WHAT YOU NEED TO DO
Set down exactly the lines below, starting at the one that contains "Definition releaseSeqnoRequest (rq" and ending at the one that contains "Definition recordSeqnoRequest (rq", with both of those lines included and nothing else.

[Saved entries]
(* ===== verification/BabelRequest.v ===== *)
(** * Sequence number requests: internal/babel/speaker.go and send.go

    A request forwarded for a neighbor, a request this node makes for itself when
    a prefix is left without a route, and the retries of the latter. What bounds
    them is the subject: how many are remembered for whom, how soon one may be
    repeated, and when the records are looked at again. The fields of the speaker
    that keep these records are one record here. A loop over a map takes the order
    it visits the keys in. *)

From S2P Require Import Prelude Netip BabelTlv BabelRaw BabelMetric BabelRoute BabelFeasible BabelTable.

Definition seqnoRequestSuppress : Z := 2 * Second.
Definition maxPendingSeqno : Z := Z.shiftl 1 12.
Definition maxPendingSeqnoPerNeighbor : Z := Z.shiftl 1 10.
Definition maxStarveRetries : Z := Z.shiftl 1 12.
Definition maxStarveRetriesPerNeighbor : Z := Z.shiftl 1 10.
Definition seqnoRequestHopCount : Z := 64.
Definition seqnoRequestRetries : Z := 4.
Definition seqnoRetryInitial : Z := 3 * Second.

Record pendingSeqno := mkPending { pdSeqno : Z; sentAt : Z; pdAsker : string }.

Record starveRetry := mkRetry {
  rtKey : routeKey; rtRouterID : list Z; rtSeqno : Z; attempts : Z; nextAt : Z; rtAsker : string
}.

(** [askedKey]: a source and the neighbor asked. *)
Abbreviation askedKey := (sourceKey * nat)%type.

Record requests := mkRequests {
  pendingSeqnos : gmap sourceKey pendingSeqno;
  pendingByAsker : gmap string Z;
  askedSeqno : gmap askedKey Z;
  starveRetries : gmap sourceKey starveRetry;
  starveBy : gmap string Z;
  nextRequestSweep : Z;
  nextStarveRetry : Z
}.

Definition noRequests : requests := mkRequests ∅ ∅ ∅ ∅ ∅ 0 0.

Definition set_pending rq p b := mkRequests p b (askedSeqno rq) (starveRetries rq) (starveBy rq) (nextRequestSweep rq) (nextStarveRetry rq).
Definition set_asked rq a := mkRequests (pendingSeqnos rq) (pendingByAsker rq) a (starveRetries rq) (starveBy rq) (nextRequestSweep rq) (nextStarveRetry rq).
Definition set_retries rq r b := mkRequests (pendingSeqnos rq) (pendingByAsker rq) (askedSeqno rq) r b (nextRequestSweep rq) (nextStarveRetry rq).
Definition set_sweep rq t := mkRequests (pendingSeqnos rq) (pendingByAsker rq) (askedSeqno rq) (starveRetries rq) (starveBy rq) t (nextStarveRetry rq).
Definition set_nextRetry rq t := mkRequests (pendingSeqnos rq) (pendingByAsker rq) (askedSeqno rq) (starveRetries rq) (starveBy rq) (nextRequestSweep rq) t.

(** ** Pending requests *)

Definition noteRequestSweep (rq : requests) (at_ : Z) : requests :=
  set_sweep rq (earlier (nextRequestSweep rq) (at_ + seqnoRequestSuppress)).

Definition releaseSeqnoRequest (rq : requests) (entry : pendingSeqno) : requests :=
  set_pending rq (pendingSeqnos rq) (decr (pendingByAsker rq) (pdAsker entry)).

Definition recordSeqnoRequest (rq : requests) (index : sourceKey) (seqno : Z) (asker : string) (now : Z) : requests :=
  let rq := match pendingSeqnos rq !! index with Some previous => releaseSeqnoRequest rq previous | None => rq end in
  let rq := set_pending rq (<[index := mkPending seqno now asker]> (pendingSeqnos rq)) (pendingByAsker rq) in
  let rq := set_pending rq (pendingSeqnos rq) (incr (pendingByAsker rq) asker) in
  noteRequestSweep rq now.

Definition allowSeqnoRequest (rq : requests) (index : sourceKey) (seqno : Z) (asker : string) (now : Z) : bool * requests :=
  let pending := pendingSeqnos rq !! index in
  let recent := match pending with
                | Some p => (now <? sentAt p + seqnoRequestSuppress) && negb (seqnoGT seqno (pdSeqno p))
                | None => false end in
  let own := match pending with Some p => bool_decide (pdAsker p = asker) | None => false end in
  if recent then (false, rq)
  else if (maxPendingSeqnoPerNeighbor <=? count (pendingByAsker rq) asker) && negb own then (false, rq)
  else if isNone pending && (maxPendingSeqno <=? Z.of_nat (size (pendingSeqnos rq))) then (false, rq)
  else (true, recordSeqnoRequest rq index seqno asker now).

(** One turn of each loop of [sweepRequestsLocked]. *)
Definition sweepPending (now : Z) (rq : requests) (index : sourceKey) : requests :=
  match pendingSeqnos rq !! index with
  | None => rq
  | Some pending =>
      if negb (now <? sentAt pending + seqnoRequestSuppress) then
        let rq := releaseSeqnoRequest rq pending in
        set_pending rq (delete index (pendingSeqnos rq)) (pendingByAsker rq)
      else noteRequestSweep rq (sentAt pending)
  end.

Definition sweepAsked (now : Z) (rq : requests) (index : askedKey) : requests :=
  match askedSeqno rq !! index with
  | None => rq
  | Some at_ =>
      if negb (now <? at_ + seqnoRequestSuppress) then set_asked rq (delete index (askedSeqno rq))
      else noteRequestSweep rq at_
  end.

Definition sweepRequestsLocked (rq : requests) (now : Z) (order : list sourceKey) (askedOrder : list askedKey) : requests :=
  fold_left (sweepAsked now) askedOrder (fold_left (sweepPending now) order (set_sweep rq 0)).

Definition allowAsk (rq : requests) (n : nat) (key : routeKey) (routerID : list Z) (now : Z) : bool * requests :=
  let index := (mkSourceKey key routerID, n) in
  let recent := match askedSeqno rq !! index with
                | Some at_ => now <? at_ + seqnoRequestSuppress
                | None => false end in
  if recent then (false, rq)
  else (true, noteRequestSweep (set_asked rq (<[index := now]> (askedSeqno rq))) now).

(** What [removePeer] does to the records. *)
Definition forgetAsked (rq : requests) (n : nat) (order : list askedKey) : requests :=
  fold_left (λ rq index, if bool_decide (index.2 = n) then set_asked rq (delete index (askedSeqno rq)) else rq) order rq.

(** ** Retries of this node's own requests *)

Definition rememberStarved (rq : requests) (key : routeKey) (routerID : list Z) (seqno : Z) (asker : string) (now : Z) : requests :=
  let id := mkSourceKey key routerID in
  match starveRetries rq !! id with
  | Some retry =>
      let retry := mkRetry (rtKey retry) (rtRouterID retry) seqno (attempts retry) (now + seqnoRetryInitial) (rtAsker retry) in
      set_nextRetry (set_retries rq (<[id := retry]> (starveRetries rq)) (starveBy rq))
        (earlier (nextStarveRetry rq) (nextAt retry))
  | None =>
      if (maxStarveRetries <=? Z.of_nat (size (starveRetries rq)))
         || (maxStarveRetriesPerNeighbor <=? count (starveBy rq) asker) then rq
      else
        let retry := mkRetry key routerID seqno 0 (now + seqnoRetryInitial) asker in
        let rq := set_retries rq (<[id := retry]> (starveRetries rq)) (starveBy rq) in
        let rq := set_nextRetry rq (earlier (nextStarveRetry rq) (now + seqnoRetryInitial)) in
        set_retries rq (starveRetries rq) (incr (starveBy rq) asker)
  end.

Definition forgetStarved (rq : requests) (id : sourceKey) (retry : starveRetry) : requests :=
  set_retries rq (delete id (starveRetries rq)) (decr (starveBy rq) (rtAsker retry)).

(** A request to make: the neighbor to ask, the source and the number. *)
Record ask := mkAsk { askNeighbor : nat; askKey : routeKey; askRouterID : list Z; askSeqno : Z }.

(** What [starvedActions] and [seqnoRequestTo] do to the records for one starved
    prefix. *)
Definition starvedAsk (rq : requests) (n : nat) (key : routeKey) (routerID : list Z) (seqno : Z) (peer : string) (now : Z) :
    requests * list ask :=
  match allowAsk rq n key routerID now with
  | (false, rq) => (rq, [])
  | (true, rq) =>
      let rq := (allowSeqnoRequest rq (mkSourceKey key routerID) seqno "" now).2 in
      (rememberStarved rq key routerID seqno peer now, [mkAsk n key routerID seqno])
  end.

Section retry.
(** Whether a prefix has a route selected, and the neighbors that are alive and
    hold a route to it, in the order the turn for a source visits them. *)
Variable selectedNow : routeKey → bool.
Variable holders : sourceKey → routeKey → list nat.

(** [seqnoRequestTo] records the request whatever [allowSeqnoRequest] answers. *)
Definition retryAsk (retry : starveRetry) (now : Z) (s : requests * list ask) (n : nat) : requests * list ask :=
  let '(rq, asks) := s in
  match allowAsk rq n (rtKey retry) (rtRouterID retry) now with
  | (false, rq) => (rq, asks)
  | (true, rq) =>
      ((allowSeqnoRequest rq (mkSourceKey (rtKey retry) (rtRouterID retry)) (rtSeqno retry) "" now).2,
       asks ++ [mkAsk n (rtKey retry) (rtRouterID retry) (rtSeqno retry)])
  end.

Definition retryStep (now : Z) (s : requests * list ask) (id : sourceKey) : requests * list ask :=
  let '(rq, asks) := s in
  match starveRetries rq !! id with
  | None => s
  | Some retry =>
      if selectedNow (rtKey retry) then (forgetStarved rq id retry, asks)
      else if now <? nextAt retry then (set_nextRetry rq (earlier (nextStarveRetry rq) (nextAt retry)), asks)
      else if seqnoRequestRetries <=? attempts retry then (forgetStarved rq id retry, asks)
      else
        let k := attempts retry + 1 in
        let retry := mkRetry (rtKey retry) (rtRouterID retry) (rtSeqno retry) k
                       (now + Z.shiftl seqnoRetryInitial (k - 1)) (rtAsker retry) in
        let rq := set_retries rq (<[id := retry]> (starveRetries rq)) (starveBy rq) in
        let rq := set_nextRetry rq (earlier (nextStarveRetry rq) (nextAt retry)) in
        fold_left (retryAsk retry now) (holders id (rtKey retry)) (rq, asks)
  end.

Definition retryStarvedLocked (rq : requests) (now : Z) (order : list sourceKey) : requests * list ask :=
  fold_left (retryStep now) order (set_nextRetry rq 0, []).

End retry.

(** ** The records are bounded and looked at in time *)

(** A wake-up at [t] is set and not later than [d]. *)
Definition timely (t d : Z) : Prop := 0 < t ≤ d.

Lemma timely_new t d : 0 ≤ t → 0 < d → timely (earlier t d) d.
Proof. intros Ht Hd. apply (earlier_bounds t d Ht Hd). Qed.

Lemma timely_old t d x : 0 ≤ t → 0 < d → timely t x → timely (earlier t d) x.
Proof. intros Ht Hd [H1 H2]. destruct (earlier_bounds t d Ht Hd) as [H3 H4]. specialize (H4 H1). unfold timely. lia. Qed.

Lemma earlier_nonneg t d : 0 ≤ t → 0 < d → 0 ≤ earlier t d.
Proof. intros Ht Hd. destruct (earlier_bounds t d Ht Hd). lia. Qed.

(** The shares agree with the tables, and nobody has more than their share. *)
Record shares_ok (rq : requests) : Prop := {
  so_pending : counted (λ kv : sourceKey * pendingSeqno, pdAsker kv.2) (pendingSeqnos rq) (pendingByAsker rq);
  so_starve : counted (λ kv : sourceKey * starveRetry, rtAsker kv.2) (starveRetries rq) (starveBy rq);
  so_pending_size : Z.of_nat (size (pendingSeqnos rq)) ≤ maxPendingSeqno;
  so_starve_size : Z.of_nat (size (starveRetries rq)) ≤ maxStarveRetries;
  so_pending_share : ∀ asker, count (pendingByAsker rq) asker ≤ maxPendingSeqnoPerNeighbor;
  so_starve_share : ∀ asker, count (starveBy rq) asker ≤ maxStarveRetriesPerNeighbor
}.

TASK OUTPUT
Definition releaseSeqnoRequest (rq : requests) (entry : pendingSeqno) : requests :=
  set_pending rq (pendingSeqnos rq) (decr (pendingByAsker rq) (pdAsker entry)).

Definition recordSeqnoRequest (rq : requests) (index : sourceKey) (seqno : Z) (asker : string) (now : Z) : requests :=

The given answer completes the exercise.